Braucht unsere Demokratie Mediation?

Zusammenfassung

Vor dem Hintergrund kritischer Stimmen zur Legitimität der Politik in der aktuell gelebten Demokratie und zunehmender Politikverdrossenheit der Menschen untersucht der Autor in seiner auf seiner Masterthesis aufbauenden Neuerscheinung „Politische Machtspiele – Schlachtfeld oder Chance“ (Gaugl, 2015) – nach einem Anriss der in der Literatur beschriebenen Wechselwirkungen zwischen Politik und Gesellschaft sowie der Bedeutung von Konflikten in der Demokratie – die Qualität der Interaktionsstrukturen im Nationalrat als oberstes Gesetzgebungsorgan Österreichs aus der Perspektive des Konfliktmanagements. Dabei analysiert er, ausgehend von einer Erfassung des vorherrschenden räumlichen und prozeduralen Settings und einer Feldexploration anlässlich einer exemplarisch ausgewählten Sondersitzung des Nationalrates zu einem auch von der Gesellschaft als bedeutsam eingestuften Thema, ob und in welchen Dimensionen Konflikte vorherrschen.
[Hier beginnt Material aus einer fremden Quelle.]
(** What allocating the sectors [n] to [n'] does. *)
Record extended (s : fs) (d : list Z) (n : Z) (s' : fs) (d' : list Z) (n' : Z) : Prop := {
  ex_growing : growing s' d' n';
  ex_step : fstep (λ j, S j ∨ P j ∨ inner (sview s) d n j ∨ spare s j) s s';
  ex_old : ∀ k, 0 ≤ k < n → l1 d' k = l1 d k ∧ l2 (sview s') d' k = l2 (sview s) d k ∧
    l3 (sview s') d' k = l3 (sview s) d k;
  ex_new : ∀ k, n ≤ k < n' → sview s' (l3 (sview s') d' k) = Some (replicate 512 0) ∧
    spare s (l3 (sview s') d' k);
  ex_words : ∀ i, 0 ≤ i < 3 → word d' i = word d i;
  ex_bits : ∀ j, 0 ≤ j < dsize s → get_bit (free_map s') j = true ↔
    get_bit (free_map s) j = true ∨ node (sview s') d' n' j;
  ex_inner : ∀ j, inner (sview s') d' n' j → inner (sview s) d n j ∨ spare s j;
}.

Lemma extended_refl s d n : growing s d n → extended s d n s d n.
Proof.
  intros Hg. split; try done; try lia; try tauto.
  intros j Hj. split; [tauto|]. intros [?|?]; [done|]. apply (gr_used _ _ _ Hg). tauto.
Qed.

Lemma extended_node s d n s' d' n' j :
  0 ≤ n ≤ n' → extended s d n s' d' n' → node (sview s) d n j → node (sview s') d' n' j.
Proof.
  intros Hn [_ _ O _ _ _ _] [(k & Hk & Hj)|(k & Hk & Hj)]; destruct (O k Hk) as (E1 & E2 & E3).
  - left. exists k. rewrite E1, E2. auto with lia.
  - right. exists k. rewrite E3. auto with lia.
Qed.

Lemma extended_trans s d n s1 d1 n1 s2 d2 n2 :
  0 ≤ n ≤ n1 → n1 ≤ n2 → extended s d n s1 d1 n1 → extended s1 d1 n1 s2 d2 n2 →
  extended s d n s2 d2 n2.
Proof.
  intros Hn Hn1 X1 X2. pose proof X1 as [G1 F1 O1 N1 W1 B1 I1]. pose proof X2 as [G2 F2 O2 N2 W2 B2 I2].
  pose proof (fstep_dsize _ _ _ F1) as Z1. rewrite Z1 in B2.
  assert (Hsp : ∀ j, spare s1 j → spare s j).
  { intros j [Hj Hb]. rewrite Z1 in Hj. split; [done|]. destruct (get_bit (free_map s) j) eqn:E; [|done].
    enough (get_bit (free_map s1) j = true) by congruence. apply B1; auto. }
  split; try done.
  - eapply fstep_trans; [exact F1|]. eapply fstep_mono; [|exact F2].
    intros j [?|[?|[Hj%I1|Hj%Hsp]]]; tauto.
  - intros k Hk. destruct (O1 k Hk) as (<- & <- & <-). apply O2. lia.
  - intros k Hk. destruct (decide (k < n1)); [|destruct (N2 k) as [? ?%Hsp]; [lia|done]].
    destruct (O2 k) as (_ & _ & ->); [lia|].
    pose proof (leaf_l3 (sview s1) d1 n1 k ltac:(lia)) as Hleaf.
    rewrite (fstep_view _ _ _ _ F2); [apply N1; lia|]. intros [Hj|[Hj|[Hj|[_ Hj]]]].
    + apply (gr_other _ _ _ G1) in Hj; [done|]. left; by right.
    + apply (gr_sep _ _ _ G1 _ Hj). by right.
    + by apply (inner_not_leaf _ _ _ _ _ (gr_tree _ _ _ G1) Hj).
    + rewrite (gr_used _ _ _ G1) in Hj; [done|]. left; by right.
  - intros i Hi. rewrite W2 by done. by apply W1.
  - intros j Hj. rewrite B2, B1 by done. split; [|tauto]. intros [[?|?]|?]; [tauto| |tauto].
    right. eapply extended_node; [|exact X2|done]. lia.
  - intros j [Hj%I1|Hj%Hsp]%I2; tauto.
Qed.

Lemma allocate_range_ok m : ∀ s d n,
  growing s d n → (∀ j, P j → 0 ≤ j < dsize s) → 0 ≤ n → n + Z.of_nat m ≤ MAX_SECTORS →
  needs m n ≤ free_cnt s →
  ∃ s' d', allocate_range m ptr n s = Ret (n + Z.of_nat m, s') ∧
    extended s d n s' d' (n + Z.of_nat m).
Proof.
  induction m as [|m IH]; intros s d n Hg HP Hn Hmax Hneed; simpl.
  { exists s, d. rewrite Z.add_0_r. split; [done|]. by apply extended_refl. }
  simpl in Hneed. pose proof (needs_nonneg m (n + 1)).
  destruct (extend_ok s d n Hg) as (s1 & d1 & Hrun & G1 & F1 & O1 & N1 & W1 & B1 & I1 & C1);
    [lia|done|lia|].
  rewrite (u32_small n) by (unfold MAX_SECTORS in *; lia). rewrite (bind_run _ _ _ _ _ Hrun).
  destruct (IH s1 d1 (n + 1) G1) as (s2 & d2 & Hrun2 & X2); [|lia..|].
  { intros j Hj. rewrite (fstep_dsize _ _ _ F1). by apply HP. }
  exists s2, d2. rewrite Hrun2. replace (n + Z.of_nat (Datatypes.S m)) with (n + 1 + Z.of_nat m) by lia.
  split; [done|]. eapply extended_trans; [..|exact X2]; [lia..|].
  split; try done. intros k Hk. by replace k with n by lia.
Qed.
End extend_inode.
Die Beobachtungen dienen dabei neben einer Analyse des räumlichen und prozeduralen Settings einer Nationalratssitzung als Grundlage für eine eingehendere Untersuchung im Rahmen einer quantitativen Befragung der Mitglieder des Nationalrates zu deren Selbstverständnis.
Im Wesentlichen bestätigen die Ergebnisse, dass die von der Politik rezipierten Konflikte in der Gesellschaft in einer Nationalratssitzung sichtbar werden, die dazu geführten Debatten allerdings von den Abgeordneten eher als Bühne für die öffentliche Darstellung und Erklärung ihrer Standpunkte denn zur Aushandlung konsensualer Lösungen genutzt werden. Darin erblickt der Autor ein Anwendungsfeld für Mediation mit direkter Auswirkung auf eine mögliche Stärkung von Demokratie und beschreibt in seiner Publikation erste mögliche Schritte in Richtung einer gesteigerten Transparenz und Partizipation der Bürgerinnen und Bürger.
Im vorliegenden Aufsatz umreißt der Autor kurz die wesentlichen Schritte seiner Annäherung an das Thema und beleuchtet ausgewählte zentrale Aussagen seiner Forschungsarbeit.

Abstract

Against the background of critical voices regarding politics legitimacy in the current democracy and based on his Master thesis “Political power games: Battle field or possibility” (Gaugl, 2015) and with reference to the interaction between politics and society as well as to the meaning of conflicts in democracy, the author describes the quality of interactional structure of the National Council – the highest legislative organ in Austria – from the perspective of conflict management. After a description of the existing spatial and procedural settings and a field exploration regarding an exemplary special session of the National Council having as object a socially relevant topic, he describes if and to which extent conflicts prevail. The results confirm that societal conflicts become visible in a special session of the National Council, though the resulting debate seems to be used by the deputies as stage for the public presentation and explanation of their perspectives, and not for the negotiation of consensual solutions. Based on this, the author describes an application field for mediation with the aim of empowering democracy, and outlines the first steps for increasing transparency and participation of citizens.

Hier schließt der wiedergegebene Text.